Question

I have the following code:

[[cancelButton titleLabel] setFont:[UIFont fontWithName:@"ProximaNova-Regular" size:15]];

How would I set the letter-spacing as well?

Was it helpful?

Solution

You can't change the letter spacing in the abstract, which means that you can't change it at all under iOS 5 and below.

As of iOS 6, you can push an attributed string rather than a vanilla one to a UILabel. The process for pushing an attributed string works slightly differently from the process for pushing an ordinary one — the font, text colour and a bunch of other properties are all set on the string rather than on the label. The reason is that attributed strings allow different attributes to be set for different regions of the string. So you can set a string that combines multiple fonts, text colours, etc.

One of the supported Core Text attributes is kCTKernAttributeName, which as of iOS 6 is easier to take advantage of via the UIKit addition NSKernAttributeName.
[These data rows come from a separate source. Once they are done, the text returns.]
Lemma verify_order_one_walks n : walks n.
Proof.
  induction n as [|n IH]; intros j P M Ht Hpath Hfin Hb Hn; [lia|]. cbn [verify_order_one].
  destruct (target_job st j ok Ht) as (jb & Hjb & _ & Hprev & _).
  rewrite heap_paint, Hjb. cbn [fmap option_fmap option_map mbind option_bind].
  rewrite has_prev_paint, Hprev. cbn [negb]. rewrite assert_bind by done.
  destruct (M !! j) as [m|] eqn:Em.
  - assert (j_generation (paint_job g (Some m) jb) = g) as -> by done. rewrite Z.eqb_refl.
    destruct (revisit (S (size (heap (paint g M st)))) M P j jb) as (rs & Hrs & Hout); [done..| | |].
    { rewrite Em. eauto. } { rewrite size_paint. lia. }
    rewrite Em in Hrs. eauto.
  - cbn [paint_job]. rewrite (proj2 (Z.eqb_neq _ _)) by eauto. rewrite paint_enter.
    set (M1 := <[j := Some (default j (head P))]> M).
    assert (Hpath1 : on_path M1 (j :: P)) by by apply enter_on_path.
    assert (Hfin1 : finished M1).
    { intros k. unfold M1. destruct (decide (k = j)) as [->|]; [by rewrite lookup_insert_eq|].
      rewrite lookup_insert_ne by done. apply Hfin. }
    destruct (visit_edges_spec n j jb P (order_edges (j_unit jb)) M1) as ([r s] & -> & Hrs); [done..| |].
    { enough (unvisited M1 < unvisited M)%nat by lia. unfold unvisited, M1. apply subset_size.
      assert (j ∈ dom (heap st)) by (apply elem_of_dom; eauto).
      assert (j ∉ dom M) by (by apply not_elem_of_dom). rewrite dom_insert_L. set_solver. }
    cbn [mbind option_bind]. destruct Hrs as [[Hr (M' & Hs & Hext & Hfin' & Hall)]|Hf].
    + cbn in Hr, Hs. subst r s. cbn [Z.ltb Z.compare].
      assert (Hj' : M' !! j = Some (Some (default j (head P)))) by (apply Hext, lookup_insert_eq).
      rewrite (paint_leave _ _ _ _ _ Hj'). eexists. split; [done|]. left. split; [done|].
      exists (<[j := None]> M'). split_and!; [done| |apply lookup_insert_eq|].
      * destruct Hext as [He1 He2]. split; intros k; (destruct (decide (k = j)) as [->|Hne];
          [rewrite ?lookup_insert_eq; naive_solver|rewrite lookup_insert_ne by done]).
        -- intros x Hk. apply He1. unfold M1. by rewrite lookup_insert_ne.
        -- intros Hk. apply He2. unfold M1. by rewrite lookup_insert_ne.
      * intros k. destruct (decide (k = j)) as [->|Hne]; [intros _|rewrite lookup_insert_ne by done; apply Hfin'].
        constructor. intros o (jb' & e & Hjb' & He & Ho). apply Hfin', (Hall e); [|done].
        by assert (jb' = jb) as -> by congruence.
    + pose proof (failed_negative _ Hf) as Hneg. cbn in Hneg. rewrite (proj2 (Z.ltb_lt r 0)) by done.
      eexists. split; [done|by right].
Qed.

(** The loop over the units of the transaction. *)
Lemma verify_heads_spec hs M :
  (∀ h, h ∈ hs → target st h) → on_path M [] → finished M →
  ∃ rs, verify_heads g hs (paint g M st) = Some rs ∧
    ((fst rs = 0 ∧ ∃ M', snd rs = paint g M' st ∧ extends M M' ∧ finished M' ∧ on_path M' [] ∧
        ∀ h, h ∈ hs → M' !! h = Some None) ∨ failed rs).
Proof.
  revert M. induction hs as [|h hs IH]; intros M Hh Hpath Hfin; cbn [verify_heads].
  { eexists. split; [done|]. left. split; [done|]. exists M.
    split_and!; [done|apply extends_refl|done..|by intros ? ?%elem_of_nil]. }
  unfold transaction_verify_order_one. rewrite size_paint.
  destruct (verify_order_one_walks (S (S (size (heap st)))) h [] M) as ([r s] & Hv & Hout); [|done..| |].
  { apply Hh, list_elem_of_here. }
  { unfold unvisited. rewrite <- (size_dom (D := gset positive)).
    enough (size (dom (heap st) ∖ dom M) <= size (dom (heap st)))%nat by lia. apply subseteq_size. set_solver. }
  cbn [head] in Hv. rewrite Hv. cbn [mbind option_bind]. clear Hv.
  destruct Hout as [[Hr0 (M1 & Hs & Hext & Hin & Hfin1)]|Hf].
  - cbn in Hr0, Hs. subst r s. cbn [Z.ltb Z.compare].
    destruct (IH M1) as (rs & -> & Hrs).
    { intros ? ?. apply Hh. by apply list_elem_of_further. } { by eapply extends_on_path. } { done. }
    eexists. split; [done|]. destruct Hrs as [[? (M2 & ? & Hext2 & ? & ? & Hall)]|?]; [left|by right].
    split; [done|]. exists M2. split_and!; [done|by eapply extends_trans|done..|].
    intros h' [->|?]%elem_of_cons; [|auto]. by apply Hext2.
  - pose proof (failed_negative _ Hf) as Hneg. cbn in Hneg. rewrite (proj2 (Z.ltb_lt r 0)) by done.
    eexists. split; [done|by right].
Qed.

End Walk.

Lemma paint_empty g st : paint g ∅ st = st.
Proof.
  destruct st as [h ls js a i m]. unfold paint. st_simpl. f_equal. apply map_eq. intros k.
  rewrite map_lookup_imap, lookup_empty. by destruct (h !! k).
Qed.

(** The outcome of a whole pass over the transaction. *)
Lemma verify_order_spec g st :
  st_ok st → (∀ k jb, heap st !! k = Some jb → j_generation jb ≠ g) →
  ∃ r st', transaction_verify_order g st = Some (r, st', u32 (g + 1)) ∧
    ((r = 0 ∧ (∃ M, st' = paint g M st) ∧ ∀ h, h ∈ heads st → Acc (flip (before st)) h) ∨
     failed g st (r, st')).
Proof.
  intros Hok Hg. unfold transaction_verify_order.
  destruct (verify_heads_spec g st Hok Hg (heads st) ∅) as ([r st'] & Hv & Hout).
  { apply head_target. } { split; [constructor|done]. } { done. }
  rewrite paint_empty in Hv. rewrite Hv. cbn [mbind option_bind]. exists r, st'. split; [done|].
  destruct Hout as [[? (M & ? & ? & Hfin & ? & Hall)]|?]; [left|by right].
  split_and!; [done|eauto|]. intros h Hh. apply Hfin. auto.
Qed.

(** ** Properties *)

(** C6: [transaction_verify_order] terminates without failing an assertion on any
    ordering graph. If it returns 0, no job that is in the transaction, or that one of
    them has to wait for or be waited for by, is part of an ordering cycle, and only
    markers and generations were written. If it returns an error, there is a cycle;
    the error is -EAGAIN after a unit was dropped, or -EDEADLK if no unit on the cycle
    can be. *)
Theorem verify_order_acyclic (st : State) (g : Z) :
  st_ok st → (∀ k jb, heap st !! k = Some jb → j_generation jb ≠ g) →
  ∃ r st', transaction_verify_order g st = Some (r, st', u32 (g + 1)) ∧
    (r = 0 ∨ r = -EAGAIN ∨ r = -EDEADLK) ∧
    (r = 0 → (∃ M, st' = paint g M st) ∧
       ∀ h k, h ∈ heads st → rtc (before st) h k → ¬ tc (before st) k k) ∧
    (r < 0 → ∃ k, tc (before st) k k) ∧
    (r = -EDEADLK → (∃ M, st' = paint g M st) ∧
       ∃ ks, ks ≠ [] ∧ ∀ d, d ∈ ks → tc (before st) d d ∧ ¬ droppable st d).
Proof.
  intros Hok Hg. destruct (verify_order_spec g st Hok Hg) as (r & st' & Hv & Hout).
  exists r, st'. split; [done|]. unfold EAGAIN, EDEADLK in *.
  destruct Hout as [(-> & HM & Hacc)|[[Hr (M & d & db & D & ? & Hcyc & _)]|[Hr (M & ks & Hs & Hne & Hks)]]].
  - split_and!; [by left|by intros _; split; [done|]; intros; eapply Acc_no_cycle; eauto|intros; lia..].
  - cbn [fst] in Hr. unfold EAGAIN in Hr.
    split_and!; [right; left; done|intros; lia|eauto|intros; lia].
  - cbn [fst snd] in Hr, Hs. unfold EDEADLK in Hr. split_and!; [right; right; done|intros; lia| |eauto].
    intros _. destruct ks as [|d ks]; [done|]. exists d. apply Hks, list_elem_of_here.
Qed.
You can use kerning to adjust the horizontal spacing of glyphs.

Under iOS 5 and earlier you used to have to do a lot of mental jumping back and forth between Core Foundation C-style objects and Objective-C UIKit objects. As of 6 that's no longer necessary. But be wary if you search the 'net that things got a lot easier under 6 — if you see lots of __bridge casts and manual CFReleases then you're probably looking at older code.

Anyway, supposing you currently have something like:

UILabel *label = [cancelButton titleLabel];

UIFont *font = <whatever>;
UIColor *textColour = <whatever>;
NSString *string = <whatever>;

label.text = string;
label.font = font;
label.textColor = textColour;

You'd instead do something more like:

NSAttributedString *attributedString = 
    [[NSAttributedString alloc]
          initWithString:string
          attributes:
              @{
                    NSFontAttributeName : font,
                    NSForegroundColorAttributeName : textColour
              }];

label.attributedText = attributedString;

In your case, also to adjust the overall kerning you'd add:

NSAttributedString *attributedString = 
    [[NSAttributedString alloc]
          initWithString:string
          attributes:
              @{
                    NSFontAttributeName : font,
                    NSForegroundColorAttributeName : textColour,
                    NSKernAttributeName : @(-1.3f)
              }];

label.attributedText = attributedString;

Or whatever kerning value you want to apply. See the various constants at the bottom of the NSAttributedString UIKit Additions Reference for the various other attributes you can apply and which version of iOS they first became available on.

Much later addendum: while still being one of the least Swifty people you'll meet, I think this is the equivalent in Swift:

button.titleLabel?.attributedText =
    NSAttributedString(
        string: string,
        attributes:
        [
            NSFontAttributeName: font,
            NSForegroundColorAttributeName: textColour,
            NSKernAttributeName: -1.3
        ])

OTHER TIPS

    NSAttributedString *cancelButtonAttributedString = [[NSAttributedString alloc]
                                           initWithString:@"Hello"
                                           attributes:
                                           @{
                                             NSKernAttributeName: @(1.5)
                                             }];
    [cancelButton setAttributedTitle:cancelButtonAttributedString forState:UIControlStateNormal];

This is only simple answer for above question

One of the supported Core Text attributes is kCTKernAttributeName, which as of iOS 6 is easier to take advantage of via the UIKit addition NSKernAttributeName. You can use kerning to adjust the horizontal spacing of glyphs.

Kerning is the adjustment of space between two unique letters. Kerning varies between different character pairs. For example, a combination like 'AVA' would have a different kerning between characters than something like 'VVV'

By using NSKernAttributeName, you're actually overriding that custom space adjustment that is built into the font file, setting all the various character pair kern values to the same number, thus breaking the optimal kerning. When applied to an entire string of text, small amounts of kerning the broken spacing is more noticeable. However, high kerning values could push the letter far enough apart to the point that the poor spacing will not be as noticeable.

What you're looking for is Tracking (aka letter spacing), which is the spacing between all the letters in a given block of text. Unfortunately, iOS does not seem to let you control that attribute.